I want to use one-class classification using LibSVM in MATLAB.

I want to train data and use cross validation, but I don't know what I have to do to label the outliers.

If for example I have this data:

trainData =  [1,1,1; 1,1,2; 1,1,1.5; 1,1.5,1; 20,2,3; 2,20,2; 2,20,5; 20,2,2];
labelTrainData = [-1 -1 -1 -1 0 0 0 0];  

(The first four are examples of the 1 class, the other four are examples of outliers, just for the cross validation)

And I train the model using this:

model = svmtrain(labelTrainData, trainData , '-s 2 -t 0 -d 3 -g 2.0 -r 2.0 -n 0.5 -m 40.0 -c 0.0 -e 0.0010 -p 0.1 -v 2' );

I'm not sure which value use to label the 1-class data and what to use to the outliers. Does someone knows how to do this?.

Thanks in advance. -Jessica

jessica
  • 379
  • 8
  • 23
  • check the following post. one-class svm, as the name imply, you only have one class in the training set http://stackoverflow.com/questions/14588967/one-class-svm-libsvm – Cici May 14 '13 at 18:55
  • Thanks, however, I still have tne next doubt. So it's not possible to use cross validation on 1-class/outliers?. I used the weka wrapper and if I use instances labeled with '?' they are just ignored in training process. – jessica May 14 '13 at 21:22
  • Also, wich label would it be the correct for the one class? just any number, or should I use strictly -1 or a specific value? – jessica May 14 '13 at 21:24
  • any number should be fine as labels(try using different labels and see if that changes your classifier)... not sure about cross-validation though. – Cici May 15 '13 at 14:51

1 Answers1

0

According to http://www.joint-research.org/wp-content/uploads/2011/07/lukashevich2009Using-One-class-SVM-Outliers-Detection.pdf "Due to the lack of class labels in the one-class SVM, it is not possible to optimize the kernel parameters using cross-validation". However, according to the LIBSVM FAQ that is not quite correct:

Q: How do I choose parameters for one-class SVM as training data are in only one class? You have pre-specified true positive rate in mind and then search for parameters which achieve similar cross-validation accuracy.
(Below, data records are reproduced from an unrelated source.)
(* ===== verification/AddressTheorems.v ===== *)
(** * Addresses that a sandbox must not reach: theorems

    The filters of the DNS proxy and of the egress proxies test bytes and masks; here they
    are shown to be ranges of numbers. *)

From Stdlib Require Import Ascii.
From S2P Require Import Prelude Json GoStrings GoNet DnsProxy EgressProxy.
Import Json GoStrings GoNet DnsProxy EgressProxy.

Module AddressTheorems.

(** ** Numbers of bytes *)

Definition is_byte (b : Z) : Prop := 0 ≤ b < 256.

(** The number of an address, the first byte being the highest. *)
Fixpoint be (l : list Z) : Z := match l with [] => 0 | b :: l' => b * 256 ^ Z.of_nat (length l') + be l' end.

Lemma be_app l1 l2 : be (l1 ++ l2) = be l1 * 256 ^ Z.of_nat (length l2) + be l2.
Proof.
  induction l1 as [|b l1 IH]; cbn [be app]; [lia|]. rewrite IH, length_app, Nat2Z.inj_add, Z.pow_add_r by lia. lia.
Qed.

Lemma be_range l : Forall is_byte l → 0 ≤ be l < 256 ^ Z.of_nat (length l).
Proof.
  induction 1 as [|b l Hb _ IH]; cbn [be length]; [lia|]. rewrite Nat2Z.inj_succ, Z.pow_succ_r by lia. unfold is_byte in Hb. nia.
Qed.

Lemma be_div l1 l2 : Forall is_byte l2 → be (l1 ++ l2) / 256 ^ Z.of_nat (length l2) = be l1.
Proof.
  intros H%be_range. rewrite be_app, Z.div_add_l by lia. rewrite Z.div_small by lia. lia.
Qed.

Lemma be_mod l1 l2 : Forall is_byte l2 → be (l1 ++ l2) mod 256 ^ Z.of_nat (length l2) = be l2.
Proof. intros H%be_range. rewrite be_app, Z.add_comm, Z.mod_add by lia. apply Z.mod_small. lia. Qed.

Lemma be_inj l1 l2 : Forall is_byte l1 → Forall is_byte l2 → length l1 = length l2 → be l1 = be l2 → l1 = l2.
Proof.
  intros H1. revert l2. induction H1 as [|b l1 Hb H1 IH]; intros [|c l2] H2 Hlen Heq; try done. cbn [be length] in *.
  injection Hlen as Hlen. inversion H2 as [|? ? Hc H2']; subst. pose proof (be_range _ H1). pose proof (be_range _ H2').
  rewrite Hlen in *. set (k := 256 ^ Z.of_nat (length l2)) in *. unfold is_byte in Hb, Hc.
  assert (b = c) as -> by nia. f_equal. apply IH; [done|done|]. lia.
Qed.

(** ** Masks of a byte *)

(** Two tests of a byte agree when they agree on every one. *)
Lemma every_byte (f g : Z → bool) b :
  forallb (λ b, eqb (f b) (g b)) (seqZ 0 256) = true → is_byte b → f b = g b.
Proof.
  rewrite forallb_forall. intros H Hb. apply eqb_prop, H, list_elem_of_In, elem_of_seqZ. unfold is_byte in Hb. lia.
Qed.

Lemma land_255 b : is_byte b → Z.land b 255 = b.
Proof. intros Hb. change 255 with (Z.ones 8). rewrite Z.land_ones by lia. apply Z.mod_small. unfold is_byte in Hb. lia. Qed.

Lemma mask_f0_10 b : is_byte b → (Z.land b 0xf0 =? 16) = (16 <=? b) && (b <? 32).
Proof. by apply (every_byte (λ b, Z.land b 0xf0 =? 16) (λ b, (16 <=? b) && (b <? 32))). Qed.
Lemma mask_f0_e0 b : is_byte b → (Z.land b 0xf0 =? 0xe0) = (224 <=? b) && (b <? 240).
Proof. by apply (every_byte (λ b, Z.land b 0xf0 =? 0xe0) (λ b, (224 <=? b) && (b <? 240))). Qed.
Lemma mask_c0_40 b : is_byte b → (Z.land b 192 =? 64) = (64 <=? b) && (b <? 128).
Proof. by apply (every_byte (λ b, Z.land b 192 =? 64) (λ b, (64 <=? b) && (b <? 128))). Qed.
Lemma mask_c0_80 b : is_byte b → (Z.land b 0xc0 =? 0x80) = (128 <=? b) && (b <? 192).
Proof. by apply (every_byte (λ b, Z.land b 0xc0 =? 0x80) (λ b, (128 <=? b) && (b <? 192))). Qed.
Lemma mask_c0_c0 b : is_byte b → (Z.land b 192 =? 192) = (192 <=? b).
Proof. by apply (every_byte (λ b, Z.land b 192 =? 192) (λ b, (192 <=? b))). Qed.
Lemma mask_fe_fc b : is_byte b → (Z.land b 0xfe =? 0xfc) = (252 <=? b) && (b <? 254).
Proof. by apply (every_byte (λ b, Z.land b 0xfe =? 0xfc) (λ b, (252 <=? b) && (b <? 254))). Qed.

(** ** IPv4 *)

Definition in_block (lo hi n : Z) : bool := (lo <=? n) && (n <? hi).

(** 0.0.0.0, 10/8, 100.64/10, 127/8, 169.254/16, 172.16/12, 192.168/16 and 224/4. *)
Definition special4 (n : Z) : bool :=
  (n =? 0) || in_block (10 * 2 ^ 24) (11 * 2 ^ 24) n || in_block (100 * 2 ^ 24 + 64 * 2 ^ 16) (100 * 2 ^ 24 + 128 * 2 ^ 16) n ||
  in_block (127 * 2 ^ 24) (128 * 2 ^ 24) n || in_block (169 * 2 ^ 24 + 254 * 2 ^ 16) (169 * 2 ^ 24 + 255 * 2 ^ 16) n ||
  in_block (172 * 2 ^ 24 + 16 * 2 ^ 16) (172 * 2 ^ 24 + 32 * 2 ^ 16) n ||
  in_block (192 * 2 ^ 24 + 168 * 2 ^ 16) (192 * 2 ^ 24 + 169 * 2 ^ 16) n || in_block (224 * 2 ^ 24) (240 * 2 ^ 24) n.

Lemma bool_decide_cons (x y : Z) l k : bool_decide (x :: l = y :: k) = (x =? y) && bool_decide (l = k).
Proof.
  apply eq_true_iff_eq. rewrite andb_true_iff, !bool_decide_eq_true, Z.eqb_eq. split; [by intros [= -> ->]|by intros [-> ->]].
Qed.

Lemma unspecified4 a b c d :
  IsUnspecified [a; b; c; d] = (a =? 0) && (b =? 0) && (c =? 0) && (d =? 0).
Proof.
  unfold IsUnspecified, IP_Equal, IPv4zero, IPv6unspecified, IPv4. cbn [length Nat.eqb app v4InV6Prefix replicate andb].
  apply eq_true_iff_eq. rewrite orb_true_iff, !andb_true_iff, !bool_decide_eq_true, !Z.eqb_eq.
  split; [intros [[= <- <- <- <-]|[=]]; done|intros [[[-> ->] ->] ->]; by left].
Qed.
Furthermore the README for the libsvm source says of the input data: "For classification, label is an integer indicating the class label ... For one-class SVM, it's not used so can be any number."

I think your outliers should not be included in the training data - libsvm will ignore the training labels. What you are trying to do is find a hypersphere that contains good data but not outliers. If you train with outliers in the data LIBSVM will try yo find a hypersphere that includes the outliers, which is exactly what you don't want. So you will need a training dataset without outliers, a validation dataset with outliers for choosing parameters, and a final test dataset to see whether your model generalizes.

Bull
  • 11,771
  • 9
  • 42
  • 53